#### Task to complete
Print exactly the lines below between the line holding "apply abort_received; [by" and the line holding "by apply Hd.", inclusive, and nothing more.

#### Provided data
Lemma finish_spec i hdr fc content s0 s r s' :
  quiet s0 s → partHolds (fileID it) i content (fsF s) → Z.of_nat (length content) < 2 ^ 62 →
  finish f it fm hdr fc (mkHash (fe_algo f) content) (Z.of_nat (length content)) s = (r, s') →
  match r with
  | Ok _ => verified hdr fc content ∧ fetched content s0 s'
  | Err e => failed e s0 s'
  end.
Proof.
  intros Hq [Hpo (x & Hx & Hc)] Hlen. unfold finish. change (Sum (mkHash (fe_algo f) content)) with (hashOf (fe_algo f) content).
  destruct (verifyContent _ _ _ _ _) as [e|] eqn:Ev; [intros [= <- <-]; by apply quiet_failed|].
  apply verifyContent_None in Ev. intros [(e & E & ->)|(u & s1 & E1 & E)]%SE_bind_inv.
  { by apply attemptDest_inv in E as (? & ? & _ & _ & ?). }
  apply attemptDest_inv in E1 as (r0 & w & Ep & -> & [= ->]). rewrite rel_name in Ep.
  apply (PublishPart_spec _ _ pn c i) in Ep; try done; [|apply Hpo|apply Hpo|by eapply partOpen_outside].
  assert (Hels : ∀ t, onlyPublish (partPath (fileID it)) pn c i (fsF s) t → elsewhere (pn ++ [c]) [] (fsF s0) t).
  { intros t Ht. eapply elsewhere_publish; [apply Hq|exact Hpo|exact Ht]. }
  destruct Hq as [Q1 Q2 Q3 Q4 Q5].
  destruct Ep as [(e & -> & [[K1 K2 K3 K4] [Hc1 Hc2]])|(Hcode & P1 & P2 & P3 & P4 & P5)].
  { rewrite bool_decide_false in E by done. injection E as <- <-. split; [done|]. left. split; [|done].
    split; [by apply Hels|]. change (fsF (withShared (onWorld w) s)) with (w_fs w). rewrite K4. by apply Q1. }
  assert (Hpub : published pn c [] content (fsF s0) (w_fs w)).
  { split; [by apply Hels|]. split; [done|]. destruct (op_content _ _ _ _ _ _ P2 x Hx) as (x' & ? & ?).
    exists i, x'. split_and!; [done|done|congruence]. }
  assert (Ea : afterPublish it fm (hashOf (fe_algo f) content) (Z.of_nat (length content)) (withShared (onWorld w) s) = (r, s')).
  { destruct r0 as [u|e]; [done|]. by rewrite bool_decide_true in E by auto. }
  apply afterPublish_inv in Ea. destruct r as [u|e].
  - destruct Ea as (A1 & A2 & A3). split; [done|]. split; [rewrite A1; cbn; by rewrite Q2|]. split.
    + unfold journaled in *. cbn [fs_journal withShared] in A2. rewrite Q3 in A2. rewrite wrap_i_id in A2 by (unfold in_i; lia). done.
    + intros qs Hqs. eapply published_linked; [exact Hpub|exact P3| |].
      { intros Hin. clear -Hqs Hin. induction Hqs as [|l q ls qs [_ _ _ [_ ?]] _ IH]; [by apply elem_of_nil in Hin|].
        apply elem_of_cons in Hin as [?|?]; [congruence|by apply IH]. }
      apply (A3 qs i); [cbn; by rewrite Q5|done|done].
  - destruct Ea as (A1 & A2 & A3). split; [rewrite A2; cbn; by rewrite Q2|]. right. split; [done|].
    exists content. by rewrite A3.
Qed.

(** *** The receive loop *)

(** The content of the chunks among these messages. *)
Definition dataOf (l : list (result gerr Message)) : bytes :=
  mjoin ((λ x, match x with Ok (MFileChunk v) => FileChunk.Data v | _ => [] end) <$> l).
(** The last message of a request, or the end of the channel. *)
Definition terminal (x : result gerr Message) : bool :=
  match x with Err _ | Ok (MFileComplete _) | Ok (MFileError _) => true | _ => false end.
Definition isChunk (x : result gerr Message) : bool := match x with Ok (MFileChunk _) => true | _ => false end.
Definition endsAt (k : nat) (l l' : list (result gerr Message)) : Prop :=
  ∃ x, l !! k = Some x ∧ terminal x = true ∧ l' = drop (S k) l.
Definition atBoundary (l l' : list (result gerr Message)) : Prop := l' = l ∨ ∃ k, endsAt k l l'.

Lemma finish_keeps hdr fc h written s r s' : finish f it fm hdr fc h written s = (r, s') →
  fs_in s' = fs_in s ∧ fs_streaming s' = fs_streaming s.
Proof using.
  assert (Ha : ∀ local s1 r1 s2, afterPublish it fm local written s1 = (r1, s2) → fs_in s2 = fs_in s1 ∧ fs_streaming s2 = fs_streaming s1).
  { intros local s1 r1 s2. unfold afterPublish, onShared, onComplete, modS, mbind, SE_bind, markComplete.
    destruct (fs_journal s1) as [[j d]|]; [destruct (MarkComplete _ _ _ _) as [[e|] d']|]; try (by intros [= <- <-]);
      destruct (fm_hasHLKey fm), (0 <? attempt it); by intros [= <- <-]. }
  unfold finish. destruct (verifyContent _ _ _ _ _); [by intros [= <- <-]|].
  intros [(e & E & ->)|(u & s1 & E1 & E)]%SE_bind_inv; [by apply attemptDest_inv in E as (? & ? & _ & _ & ?)|].
  apply attemptDest_inv in E1 as (r0 & w & _ & -> & [= ->]).
  destruct r0 as [u0|e]; [by apply Ha in E|]. destruct (bool_decide _); [by apply Ha in E|by injection E as _ <-].
Qed.

(** What the receive loop comes to, from a part holding [content]. *)
Definition received (hdr : FileHeader.t) (content : bytes) (s0 s : fst_) (r : result gerr unit) (s' : fst_) : Prop :=
  match r with
  | Ok _ => ∃ k fc,
      let content' := content ++ dataOf (take k (fs_in s)) in
      fs_in s !! k = Some (Ok (MFileComplete fc)) ∧ Forall (λ x, isChunk x = true) (take k (fs_in s)) ∧
      fs_in s' = drop (S k) (fs_in s) ∧ fs_streaming s' = false ∧
      verified hdr fc content' ∧ fetched content' s0 s'
  | Err e => failed e s0 s' ∧ (fs_streaming s' = true ∨ ∃ k, endsAt k (fs_in s) (fs_in s'))
  end.

Lemma abort_received hdr content s0 s1 s e r s' :
  quiet s0 s → fs_streaming s = true → abort e s = (r, s') → received hdr content s0 s1 r s'.
Proof.
  intros Hq Hst E. apply abort_inv in E as (-> & Hq' & _ & Hs). split; [apply quiet_failed; by eapply quiet_trans|]. left. congruence.
Qed.

(** A chunk is consumed before the rest is received. *)
Lemma received_cons hdr content v s0 s s1 r s' :
  fs_in s = Ok (MFileChunk v) :: fs_in s1 → received hdr (content ++ FileChunk.Data v) s0 s1 r s' → received hdr content s0 s r s'.
Proof.
  intros Hin. unfold received. destruct r as [u|e].
  - intros (k & fc & H1 & H1' & H2 & H3 & H4 & H5). exists (S k), fc. rewrite Hin. cbn [take drop lookup list_lookup].
    assert (Hd : dataOf (Ok (MFileChunk v) :: take k (fs_in s1)) = FileChunk.Data v ++ dataOf (take k (fs_in s1))).
    { unfold dataOf. by rewrite fmap_cons, mjoin_cons. }
    cbv zeta. rewrite Hd, app_assoc. split_and!; try done. by apply Forall_cons.
  - intros [H1 H2]. split; [done|]. destruct H2 as [?|(k & x & Hk & Hx & Hd)]; [by left|right]. exists (S k), x.
    rewrite Hin. by split_and!.
Qed.

Lemma setStreaming_inv b s r s' : setStreaming b s = (r, s') →
  r = Ok () ∧ quiet s s' ∧ fsF s' = fsF s ∧ fs_in s' = fs_in s ∧ fs_streaming s' = b.
Proof using. intros [= <- <-]. split_and!; try done. Qed.

Lemma endsAt_first x l l' : l = x :: l' → terminal x = true → ∃ k, endsAt k l l'.
Proof using. intros -> Hx. exists 0%nat, x. by split_and!. Qed.

Lemma complete_received hdr i content v s0 s s1 r s' :
  quiet s0 s1 → partHolds (fileID it) i content (fsF s1) → fs_in s = Ok (MFileComplete v) :: fs_in s1 →
  Z.of_nat (length content) < 2 ^ 62 →
  (_ ← setStreaming false;
   u ← onDest (Fs.attempt Flush);
   match u with
   | Err cerr => failS (fault E7004 "close part file" (fm_rel fm) (Some (EStd cerr)))
   | Ok _ => finish f it fm hdr v (mkHash (fe_algo f) content) (Z.of_nat (length content))
   end) s1 = (r, s') →
  received hdr content s0 s r s'.
Proof.
  intros Hq Hp Hin Hlen. intros [(e & E & _)|(u & s2 & E1 & E)]%SE_bind_inv; [by apply setStreaming_inv in E as [? _]|].
  apply setStreaming_inv in E1 as (_ & Hq2 & Hf2 & Hin2 & Hst2).
  apply SE_bind_inv in E as [(e & E & ->)|(x & s3 & E1 & E)].
  { apply onDest_inv in E as (w & E & _). by apply attempt_inv in E as (? & ? & _). }
  apply onDest_inv in E1 as (w & E1 & ->). apply attempt_inv in E1 as (x' & [= <-] & E1). apply flush_fs in E1.
  assert (Hq3 : quiet s0 (withShared (onWorld w) s2)).
  { eapply quiet_trans; [exact Hq|]. eapply quiet_trans; [exact Hq2|]. by apply quiet_fs. }
  assert (Hend : fs_in s = Ok (MFileComplete v) :: fs_in (withShared (onWorld w) s2)) by (cbn; by rewrite Hin2).
  destruct x as [u0|cerr].
  - apply finish_keeps in E as Hk. destruct Hk as [Hk1 Hk2].
    apply (finish_spec i hdr v content s0) in E; [|done|unfold fsF; cbn; rewrite E1; fold (fsF s2); by rewrite Hf2|done].
    destruct r as [u1|e].
    + exists 0%nat, v. cbn [take]. change (dataOf []) with (@nil byte). rewrite app_nil_r, Hend, Hk1, Hk2.
      destruct E as [E2 E3]. split_and!; [done|constructor|done|exact Hst2|done|done].
    + split; [done|]. right. rewrite Hk1. by eapply endsAt_first.
  - injection E as <- <-. split; [by apply quiet_failed|]. right. by eapply endsAt_first.
Qed.

Lemma error_received hdr content v s0 s s1 r s' :
  quiet s0 s1 → fs_in s = Ok (MFileError v) :: fs_in s1 →
  (_ ← setStreaming false; abort (faultFromFileError v)) s1 = (r, s') → received hdr content s0 s r s'.
Proof.
  intros Hq Hin. intros [(e & E & _)|(u & s2 & E1 & E)]%SE_bind_inv; [by apply setStreaming_inv in E as [? _]|].
  apply setStreaming_inv in E1 as (_ & Hq2 & _ & Hin2 & Hst2). apply abort_inv in E as (-> & Hq3 & Hin3 & Hst3).
  split; [apply quiet_failed; eapply quiet_trans; [exact Hq|]; by eapply quiet_trans|]. right.
  apply (endsAt_first (Ok (MFileError v))); [|done]. by rewrite Hin, Hin3, Hin2.
Qed.

Lemma receive_spec fuel : ∀ hdr i content s0 s r s',
  quiet s0 s → partHolds (fileID it) i content (fsF s) → fs_streaming s = true → (length (fs_in s) < fuel)%nat →
  Z.of_nat (length content) + Z.of_nat (length (dataOf (fs_in s))) < 2 ^ 62 →
  receive f fuel it fm hdr i (mkHash (fe_algo f) content) (Z.of_nat (length content)) s = (r, s') →
  received hdr content s0 s r s'.
Proof.
  induction fuel as [|fuel IH]; intros hdr i content s0 s r s' Hq Hp Hst Hf Hlen; cbn [receive]; [lia|].
  destruct (recvData s) as [[m|e] s1] eqn:Er; apply recvData_inv in Er as (Hq1 & Hfs & Hst1 & Hin).
  2:{ apply abort_received; [by eapply quiet_trans|congruence]. }
  assert (Hq01 : quiet s0 s1) by by eapply quiet_trans.
  rewrite Hst in Hst1. rewrite <- Hfs in Hp.
  destruct m; try (by apply abort_received).
  - (* a chunk *)
    destruct (negb _); [by apply abort_received|].
    intros [(e & E & ->)|(u & s2 & E1 & E)]%SE_bind_inv; [apply onDest_inv in E as (w & E & _); by apply attempt_inv in E as (? & ? & _)|].
    apply onDest_inv in E1 as (w & E1 & ->). apply attempt_inv in E1 as (u' & [= <-] & E1).
    apply (WriteInode_part (fileID it) i content) in E1 as [Ho Hd]; [|done].
    assert (Hq2 : quiet s0 (withShared (onWorld w) s1)) by (eapply quiet_trans; [exact Hq01|]; split; done).
    destruct u as [[]|werr]; [|by eapply abort_received in E].
    eapply received_cons; [exact Hin|].
    set (s3 := withShared (count BytesIn (Z.of_nat (length (FileChunk.Data v)))) (withShared (onWorld w) s1)).
    assert (Hl : Z.of_nat (length (dataOf (fs_in s))) = Z.of_nat (length (FileChunk.Data v)) + Z.of_nat (length (dataOf (fs_in s1)))).
    { rewrite Hin. unfold dataOf. rewrite fmap_cons, mjoin_cons, length_app. lia. }
    assert (E' : receive f fuel it fm hdr i (mkHash (fe_algo f) (content ++ FileChunk.Data v))
                   (Z.of_nat (length (content ++ FileChunk.Data v))) s3 = (r, s')).
    { rewrite length_app, Nat2Z.inj_add. rewrite <- (wrap_u_id 64 (_ + _)) by (unfold in_u; lia). exact E. }
    change (received hdr (content ++ FileChunk.Data v) s0 s3 r s'). eapply IH; [| | | | |exact E'].
    + eapply quiet_trans; [exact Hq2|]. by apply quiet_fs.
    + by apply Hd.
    + done.
    + change (fs_in s3) with (fs_in s1). rewrite Hin in Hf. cbn [length] in Hf. lia.
    + change (fs_in s3) with (fs_in s1). rewrite length_app. lia.
  - apply complete_received with (i := i); try done. lia.
  - by apply error_received.
Qed.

#### Result of the task
  2:{ apply abort_received; [by eapply quiet_trans|congruence]. }
  assert (Hq01 : quiet s0 s1) by by eapply quiet_trans.
  rewrite Hst in Hst1. rewrite <- Hfs in Hp.
  destruct m; try (by apply abort_received).
  - (* a chunk *)
    destruct (negb _); [by apply abort_received|].
    intros [(e & E & ->)|(u & s2 & E1 & E)]%SE_bind_inv; [apply onDest_inv in E as (w & E & _); by apply attempt_inv in E as (? & ? & _)|].
    apply onDest_inv in E1 as (w & E1 & ->). apply attempt_inv in E1 as (u' & [= <-] & E1).
    apply (WriteInode_part (fileID it) i content) in E1 as [Ho Hd]; [|done].
    assert (Hq2 : quiet s0 (withShared (onWorld w) s1)) by (eapply quiet_trans; [exact Hq01|]; split; done).
    destruct u as [[]|werr]; [|by eapply abort_received in E].
    eapply received_cons; [exact Hin|].
    set (s3 := withShared (count BytesIn (Z.of_nat (length (FileChunk.Data v)))) (withShared (onWorld w) s1)).
    assert (Hl : Z.of_nat (length (dataOf (fs_in s))) = Z.of_nat (length (FileChunk.Data v)) + Z.of_nat (length (dataOf (fs_in s1)))).
    { rewrite Hin. unfold dataOf. rewrite fmap_cons, mjoin_cons, length_app. lia. }
    assert (E' : receive f fuel it fm hdr i (mkHash (fe_algo f) (content ++ FileChunk.Data v))
                   (Z.of_nat (length (content ++ FileChunk.Data v))) s3 = (r, s')).
    { rewrite length_app, Nat2Z.inj_add. rewrite <- (wrap_u_id 64 (_ + _)) by (unfold in_u; lia). exact E. }
    change (received hdr (content ++ FileChunk.Data v) s0 s3 r s'). eapply IH; [| | | | |exact E'].
    + eapply quiet_trans; [exact Hq2|]. by apply quiet_fs.
    + by apply Hd.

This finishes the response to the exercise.